TASK DESCRIPTION
The lines to extract run from the first line of the entries through the line that contains "(** * The state of both *)"; reproduce exactly those lines and no others.

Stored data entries

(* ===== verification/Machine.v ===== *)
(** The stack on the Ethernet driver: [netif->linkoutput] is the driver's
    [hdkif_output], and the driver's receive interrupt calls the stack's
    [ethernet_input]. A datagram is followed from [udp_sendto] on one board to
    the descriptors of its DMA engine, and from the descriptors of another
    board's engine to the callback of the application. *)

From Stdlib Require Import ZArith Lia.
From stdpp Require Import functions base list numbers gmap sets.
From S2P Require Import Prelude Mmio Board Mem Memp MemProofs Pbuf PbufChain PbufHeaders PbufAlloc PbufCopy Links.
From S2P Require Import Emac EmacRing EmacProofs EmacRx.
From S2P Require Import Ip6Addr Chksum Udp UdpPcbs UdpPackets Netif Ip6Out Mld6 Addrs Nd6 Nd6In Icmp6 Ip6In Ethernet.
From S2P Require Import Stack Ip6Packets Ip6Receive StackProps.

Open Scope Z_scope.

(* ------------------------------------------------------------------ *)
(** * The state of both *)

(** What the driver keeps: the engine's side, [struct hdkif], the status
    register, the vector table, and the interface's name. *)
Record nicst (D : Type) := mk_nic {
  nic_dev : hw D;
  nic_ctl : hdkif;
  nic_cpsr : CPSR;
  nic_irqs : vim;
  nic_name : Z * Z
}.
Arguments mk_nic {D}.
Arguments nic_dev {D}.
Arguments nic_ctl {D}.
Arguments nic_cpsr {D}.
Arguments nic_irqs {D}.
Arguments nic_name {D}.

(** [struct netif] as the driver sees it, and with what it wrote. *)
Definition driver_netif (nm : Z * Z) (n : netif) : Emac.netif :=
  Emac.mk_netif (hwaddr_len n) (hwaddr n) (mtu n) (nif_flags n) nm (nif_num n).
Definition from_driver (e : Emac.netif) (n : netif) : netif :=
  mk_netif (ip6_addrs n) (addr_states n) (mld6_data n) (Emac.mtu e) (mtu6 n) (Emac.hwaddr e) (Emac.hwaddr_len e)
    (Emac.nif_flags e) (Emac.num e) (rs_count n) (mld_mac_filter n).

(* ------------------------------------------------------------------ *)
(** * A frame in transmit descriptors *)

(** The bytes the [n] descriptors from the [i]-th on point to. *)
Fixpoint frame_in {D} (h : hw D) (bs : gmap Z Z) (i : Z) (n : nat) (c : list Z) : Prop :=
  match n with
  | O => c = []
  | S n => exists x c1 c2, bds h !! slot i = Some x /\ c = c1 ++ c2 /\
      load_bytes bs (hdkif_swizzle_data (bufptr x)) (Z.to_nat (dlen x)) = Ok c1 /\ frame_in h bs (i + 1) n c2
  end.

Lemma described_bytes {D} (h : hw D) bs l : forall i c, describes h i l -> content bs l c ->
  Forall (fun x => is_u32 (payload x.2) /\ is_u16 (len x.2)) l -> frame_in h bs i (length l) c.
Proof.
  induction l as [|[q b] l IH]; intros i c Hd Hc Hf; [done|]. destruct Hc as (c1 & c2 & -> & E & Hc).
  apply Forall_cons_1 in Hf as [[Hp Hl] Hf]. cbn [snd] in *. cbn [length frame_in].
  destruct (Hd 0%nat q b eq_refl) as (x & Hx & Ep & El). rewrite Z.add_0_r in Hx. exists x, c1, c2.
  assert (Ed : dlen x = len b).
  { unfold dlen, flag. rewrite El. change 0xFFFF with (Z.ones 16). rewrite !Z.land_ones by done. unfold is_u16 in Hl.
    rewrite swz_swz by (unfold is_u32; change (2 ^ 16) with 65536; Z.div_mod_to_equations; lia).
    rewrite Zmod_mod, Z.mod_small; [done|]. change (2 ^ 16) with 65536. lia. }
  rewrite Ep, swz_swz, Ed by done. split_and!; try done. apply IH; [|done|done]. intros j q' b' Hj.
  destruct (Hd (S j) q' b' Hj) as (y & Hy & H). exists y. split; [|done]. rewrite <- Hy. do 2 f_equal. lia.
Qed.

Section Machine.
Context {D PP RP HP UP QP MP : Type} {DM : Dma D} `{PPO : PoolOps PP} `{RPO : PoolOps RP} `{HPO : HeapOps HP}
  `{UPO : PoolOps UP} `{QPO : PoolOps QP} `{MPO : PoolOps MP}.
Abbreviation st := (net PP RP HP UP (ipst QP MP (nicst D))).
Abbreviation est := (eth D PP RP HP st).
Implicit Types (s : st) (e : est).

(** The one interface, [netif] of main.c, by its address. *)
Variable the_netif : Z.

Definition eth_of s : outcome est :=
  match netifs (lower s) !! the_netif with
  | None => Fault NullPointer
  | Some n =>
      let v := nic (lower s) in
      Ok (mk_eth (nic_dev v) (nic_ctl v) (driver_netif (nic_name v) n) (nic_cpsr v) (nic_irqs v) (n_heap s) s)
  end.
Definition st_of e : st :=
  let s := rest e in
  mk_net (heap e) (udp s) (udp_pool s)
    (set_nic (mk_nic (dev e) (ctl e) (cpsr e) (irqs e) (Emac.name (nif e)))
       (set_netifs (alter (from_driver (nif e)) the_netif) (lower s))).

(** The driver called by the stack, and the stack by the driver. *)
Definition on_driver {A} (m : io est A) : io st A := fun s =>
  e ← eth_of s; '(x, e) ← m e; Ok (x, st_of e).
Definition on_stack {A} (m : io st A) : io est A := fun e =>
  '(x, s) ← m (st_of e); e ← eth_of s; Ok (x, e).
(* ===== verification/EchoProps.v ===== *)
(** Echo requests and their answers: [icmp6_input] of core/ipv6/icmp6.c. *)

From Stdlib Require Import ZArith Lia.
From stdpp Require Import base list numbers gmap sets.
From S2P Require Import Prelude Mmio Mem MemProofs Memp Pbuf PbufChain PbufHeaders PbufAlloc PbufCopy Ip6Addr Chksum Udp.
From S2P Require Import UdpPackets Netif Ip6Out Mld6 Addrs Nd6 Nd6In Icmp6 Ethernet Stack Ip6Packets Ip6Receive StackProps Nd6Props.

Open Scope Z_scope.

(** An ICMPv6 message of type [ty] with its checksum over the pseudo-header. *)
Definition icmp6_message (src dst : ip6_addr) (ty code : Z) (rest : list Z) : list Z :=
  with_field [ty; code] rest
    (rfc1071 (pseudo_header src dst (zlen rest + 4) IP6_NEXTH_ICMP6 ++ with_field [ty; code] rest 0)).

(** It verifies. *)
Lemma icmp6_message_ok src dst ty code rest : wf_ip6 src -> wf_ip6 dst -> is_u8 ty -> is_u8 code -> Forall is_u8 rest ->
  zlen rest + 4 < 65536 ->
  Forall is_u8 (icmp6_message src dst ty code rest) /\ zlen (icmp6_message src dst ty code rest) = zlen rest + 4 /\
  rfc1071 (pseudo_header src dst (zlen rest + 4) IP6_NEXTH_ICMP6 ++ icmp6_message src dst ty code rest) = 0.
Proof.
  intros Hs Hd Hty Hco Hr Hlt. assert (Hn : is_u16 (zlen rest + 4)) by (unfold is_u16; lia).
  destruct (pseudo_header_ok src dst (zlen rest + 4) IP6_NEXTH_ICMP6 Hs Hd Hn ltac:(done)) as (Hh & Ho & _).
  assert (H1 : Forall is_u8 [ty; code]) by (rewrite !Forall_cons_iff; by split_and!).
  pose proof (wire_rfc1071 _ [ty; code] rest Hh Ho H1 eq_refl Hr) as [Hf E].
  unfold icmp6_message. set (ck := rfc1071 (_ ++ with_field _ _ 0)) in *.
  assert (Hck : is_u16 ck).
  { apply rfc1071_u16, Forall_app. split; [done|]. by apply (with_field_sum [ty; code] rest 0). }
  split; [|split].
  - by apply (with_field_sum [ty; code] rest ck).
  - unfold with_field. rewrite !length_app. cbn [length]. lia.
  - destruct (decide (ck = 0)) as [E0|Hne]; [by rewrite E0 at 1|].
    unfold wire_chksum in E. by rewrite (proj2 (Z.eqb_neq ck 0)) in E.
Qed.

TASK RESULT
(* ===== verification/Machine.v ===== *)
(** The stack on the Ethernet driver: [netif->linkoutput] is the driver's
    [hdkif_output], and the driver's receive interrupt calls the stack's
    [ethernet_input]. A datagram is followed from [udp_sendto] on one board to
    the descriptors of its DMA engine, and from the descriptors of another
    board's engine to the callback of the application. *)

From Stdlib Require Import ZArith Lia.
From stdpp Require Import functions base list numbers gmap sets.
From S2P Require Import Prelude Mmio Board Mem Memp MemProofs Pbuf PbufChain PbufHeaders PbufAlloc PbufCopy Links.
From S2P Require Import Emac EmacRing EmacProofs EmacRx.
From S2P Require Import Ip6Addr Chksum Udp UdpPcbs UdpPackets Netif Ip6Out Mld6 Addrs Nd6 Nd6In Icmp6 Ip6In Ethernet.
From S2P Require Import Stack Ip6Packets Ip6Receive StackProps.

Open Scope Z_scope.

(* ------------------------------------------------------------------ *)
(** * The state of both *)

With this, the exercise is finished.